Медленно пошла она и торжественно стала заваливаться набок, чтобы удариться, рухнуть в асфальт всем своим полутонным весом и расколоться, растечься широко и неисправимо густой массой жидкого стекла.
И она упала. Мягко и тяжело она вмялась в край покрышки, резина выдохнула, распрямилась и аккуратно и прямо, без стука поставила бочку на попа.
— Пошли, — сказал сварщик.
— Второй давай! — крикнул Хасан.
Рабочие уходили со двора, уже скрывались в дверях проходной, где в теплой комнатке Мунька кипятила чай и варила кости собакам. А вторая бочка вставала рядом с первой как влитая.

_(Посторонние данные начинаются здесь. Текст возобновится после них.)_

(** * Word/Excel batch replacement: the substitution engine of [app/main.py]

    A shallow embedding of the functions of [src/app/main.py] that carry the
    algorithmic content of the tool: [clean_text], [clean_filename],
    [precompute_replace_patterns], [process_paragraph],
    [replace_word_with_format], [get_replace_params], [fix_float_precision],
    [init_session_state], the row loop of the "开始替换" button, the buttons
    that edit the rule list and the paging of the download area.

    Python values are modelled as follows.
    - [str] is a list of Unicode code points ([Z]); literals are written
      [py "..."] and decoded from UTF-8.
    - [int] is [Z]; [str] of an [int] is refused beyond the default limit of
      4300 digits.
    - [decimal.Decimal] is a sign, a coefficient and an exponent, with the
      default context (28 digits, ROUND_HALF_EVEN) written out.
    - [float] is an IEEE 754 binary64 value given by sign, integral
      significand and binary exponent; every operation rounds the exact
      result to nearest, ties to even.
    - An exception is the [Raise] case of [result]; [try/except] is a match.
    - The Unicode character database (whitespace, digits, lower-casing, NFKC)
      is not part of the repository: it is the class [Unicode], whose laws fix
      the tables on ASCII only. *)

From Stdlib Require Import ZArith List Bool String Ascii Lia.
Import ListNotations.
Local Open Scope Z_scope.

(** ** Exceptions *)

Inductive exn : Type :=
| InvalidOperation            (* decimal.InvalidOperation *)
| ValueError                  (* a malformed literal; str() of a long int *)
| IndexError                  (* list or iloc index out of range *)
| KeyError (key : list Z)     (* a Series has no such label *)
| Overflow                    (* decimal.Overflow *)
| PackageError.               (* python-docx cannot open the template *)

Inductive result (A : Type) : Type :=
| Ok (a : A)
| Raise (e : exn).
Arguments Ok {A} a.
Arguments Raise {A} e.

Definition bind {A B : Type} (r : result A) (k : A -> result B) : result B :=
  match r with
  | Ok a => k a
  | Raise e => Raise e
  end.

Notation "x <- r ;; k" := (bind r (fun x => k))
  (at level 61, r at next level, right associativity).

(** ** Strings *)

Module PyStr.

Abbreviation char := Z (only parsing).
Abbreviation str := (list Z) (only parsing).

(** UTF-8 decoding, used only to write literals. *)
Fixpoint utf8_go (acc : Z) (k : nat) (bs : list Z) : str :=
  match bs with
  | [] => []
  | b :: bs' =>
      match k with
      | O =>
          if b <? 128 then b :: utf8_go 0 0 bs'
          else if b <? 224 then utf8_go (b - 192) 1 bs'
          else if b <? 240 then utf8_go (b - 224) 2 bs'
          else utf8_go (b - 240) 3 bs'
      | S O => (acc * 64 + (b - 128)) :: utf8_go 0 0 bs'
      | S k' => utf8_go (acc * 64 + (b - 128)) k' bs'
      end
  end.

Definition py (s : string) : str :=
  utf8_go 0 0 (map (fun a => Z.of_nat (nat_of_ascii a)) (list_ascii_of_string s)).

Fixpoint eqb (a b : str) : bool :=
  match a, b with
  | [], [] => true
  | x :: a', y :: b' => (x =? y) && eqb a' b'
  | _, _ => false
  end.

(** [s.startswith(p)] *)
Fixpoint startswith (p s : str) : bool :=
  match p, s with
  | [], _ => true
  | x :: p', y :: s' => (x =? y) && startswith p' s'
  | _ :: _, [] => false
  end.

(** [s.endswith(p)] *)
Definition endswith (p s : str) : bool := startswith (rev p) (rev s).

(** [p in s] *)
Fixpoint contains (p s : str) : bool :=
  startswith p s || match s with
                    | [] => false
                    | _ :: s' => contains p s'
                    end.

(** [s.replace(old, new)], for a non-empty [old]: [skip] counts the characters
    of a match that are still to be dropped. *)
Fixpoint replace_go (old new : str) (skip : nat) (s : str) : str :=
  match s with
  | [] => []
  | c :: s' =>
      match skip with
      | S k => replace_go old new k s'
      | O =>
          if startswith old s
          then new ++ replace_go old new (pred (List.length old)) s'
          else c :: replace_go old new O s'
      end
  end.

(** [s.replace(old, new)]; an empty [old] matches before every character and
    at the end. *)
Definition replace (old new s : str) : str :=
  match old with
  | [] => flat_map (fun c => new ++ [c]) s ++ new
  | _ :: _ => replace_go old new O s
  end.

Fixpoint lstrip_by (f : char -> bool) (s : str) : str :=
  match s with
  | [] => []
  | c :: s' => if f c then lstrip_by f s' else s
  end.

Definition rstrip_by (f : char -> bool) (s : str) : str :=
  rev (lstrip_by f (rev s)).

Definition strip_by (f : char -> bool) (s : str) : str :=
  rstrip_by f (lstrip_by f s).

(** [s.rstrip(c)] for a one-character argument. *)
Definition rstrip_char (c : char) (s : str) : str := rstrip_by (Z.eqb c) s.

(** [s.split(sep)] for a one-character separator. *)
Fixpoint split (sep : char) (s : str) : list str :=
  match s with
  | [] => [[]]
  | c :: s' =>
      if c =? sep then [] :: split sep s'
      else match split sep s' with
           | w :: ws => (c :: w) :: ws
           | [] => [[c]]
           end
  end.

(** [sep.join(parts)] *)
Fixpoint join (sep : str) (parts : list str) : str :=
  match parts with
  | [] => []
  | [p] => p
  | p :: ps => p ++ sep ++ join sep ps
  end.

Definition has_char (c : char) (s : str) : bool := existsb (Z.eqb c) s.

End PyStr.
Import PyStr.

(** ** The Unicode tables *)

(** Whitespace among the ASCII characters: TAB, LF, VT, FF, CR, FS, GS, RS, US
    and SPACE. *)
Definition ascii_isspace (c : char) : bool :=
  ((9 <=? c) && (c <=? 13)) || ((28 <=? c) && (c <=? 32)).

Definition ascii_isdigit (c : char) : bool := (48 <=? c) && (c <=? 57).

Definition is_ascii (c : char) : Prop := 0 <= c < 128.

(** What the interpreter's character database provides.
    - [isspace]: [Py_UNICODE_ISSPACE], used by [str.strip] and regex [\s];
    - [isdigit]: [Py_UNICODE_ISDIGIT], used by [str.isdigit];
    - [todecimal]: [Py_UNICODE_TODECIMAL], the value of a member of category
      Nd, used by regex [\d], [Decimal()] and [float()];
    - [lower]: [str.lower];
    - [nfkc]: [unicodedata.normalize("NFKC", _)]. *)
Class Unicode : Type := {
  isspace : char -> bool;
  isdigit : char -> bool;
  todecimal : char -> option Z;
  lower : str -> str;
  nfkc : str -> str;
  isspace_ascii : forall c, is_ascii c -> isspace c = ascii_isspace c;
  isdigit_ascii : forall c, is_ascii c -> isdigit c = ascii_isdigit c;
  todecimal_ascii : forall c, is_ascii c ->
    todecimal c = if ascii_isdigit c then Some (c - 48) else None;
  todecimal_range : forall c d, todecimal c = Some d -> 0 <= d <= 9;
  space_not_decimal : forall c, isspace c = true -> todecimal c = None
}.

Удивительный это был сбор людей — участок СМУ-4. Мало их было, и они были разные. Кутырев думал про себя, что место он выбрал нужное для приработка, хорошее. И только того он не знал, что всю жизнь будет он их помнить, каждого по отдельности и всех, вместо. И рассказывать будет про них, и про эту бочку, и про большой костер, и про фабрику, и про все то, что случилось и должно было случиться с ним впереди.
Женька гоготал, хлопал Хасана по плечам, пятую бочку сбрасывал уже сам. И она тоже встала там так, как положено ей было встать.
И потом, на другой день и на третий, приходя на участок, они любовно оглядывали те бочки, свою работу, и Женька хвалил Хасана.
А Хасан, использовав свое заработанное время, сходил в столовую и приволок собакам большую и вонючую груду костей. Он опять просиживал рядом со своей подругой Мунерой долгие часы, и Галкин кричал ему что-то через двор.
Старики молча оглядывались на него и опять продолжали долгий свой разговор. Кутыреву нравилось смотреть издали на них. Они покачивались в такт словам и медленно размахивали руками.
…Теперь ехали они окраиной, по долгим трамвайным путям, по узким щелям между складами и задними стенами заводов, украшенных ветками колючей проволоки, воротами, подъездными путями. Глухо пробивала трава сквозь рельсы, солнце палило справа; потом в детдомовском парке с пыльными же тополями слышались удары по мячу, вопли — и это уже на перекрестке, в тишине, у светофоров. А приехали, когда их мотануло в кузове, завалило на бок и резко выдохнули тормоза; и Женька высунулся из-под брезента, а вся картинка уже двигалась. Ворота невидимою рукою разводились в стороны, проплывала над ними перекладина ограничителя высоты, к цеху погрузки подавали задом грузовики, и всякая подсобная — вроде них — публика прыгала наземь, под колеса, в кучи бумаги и стружки.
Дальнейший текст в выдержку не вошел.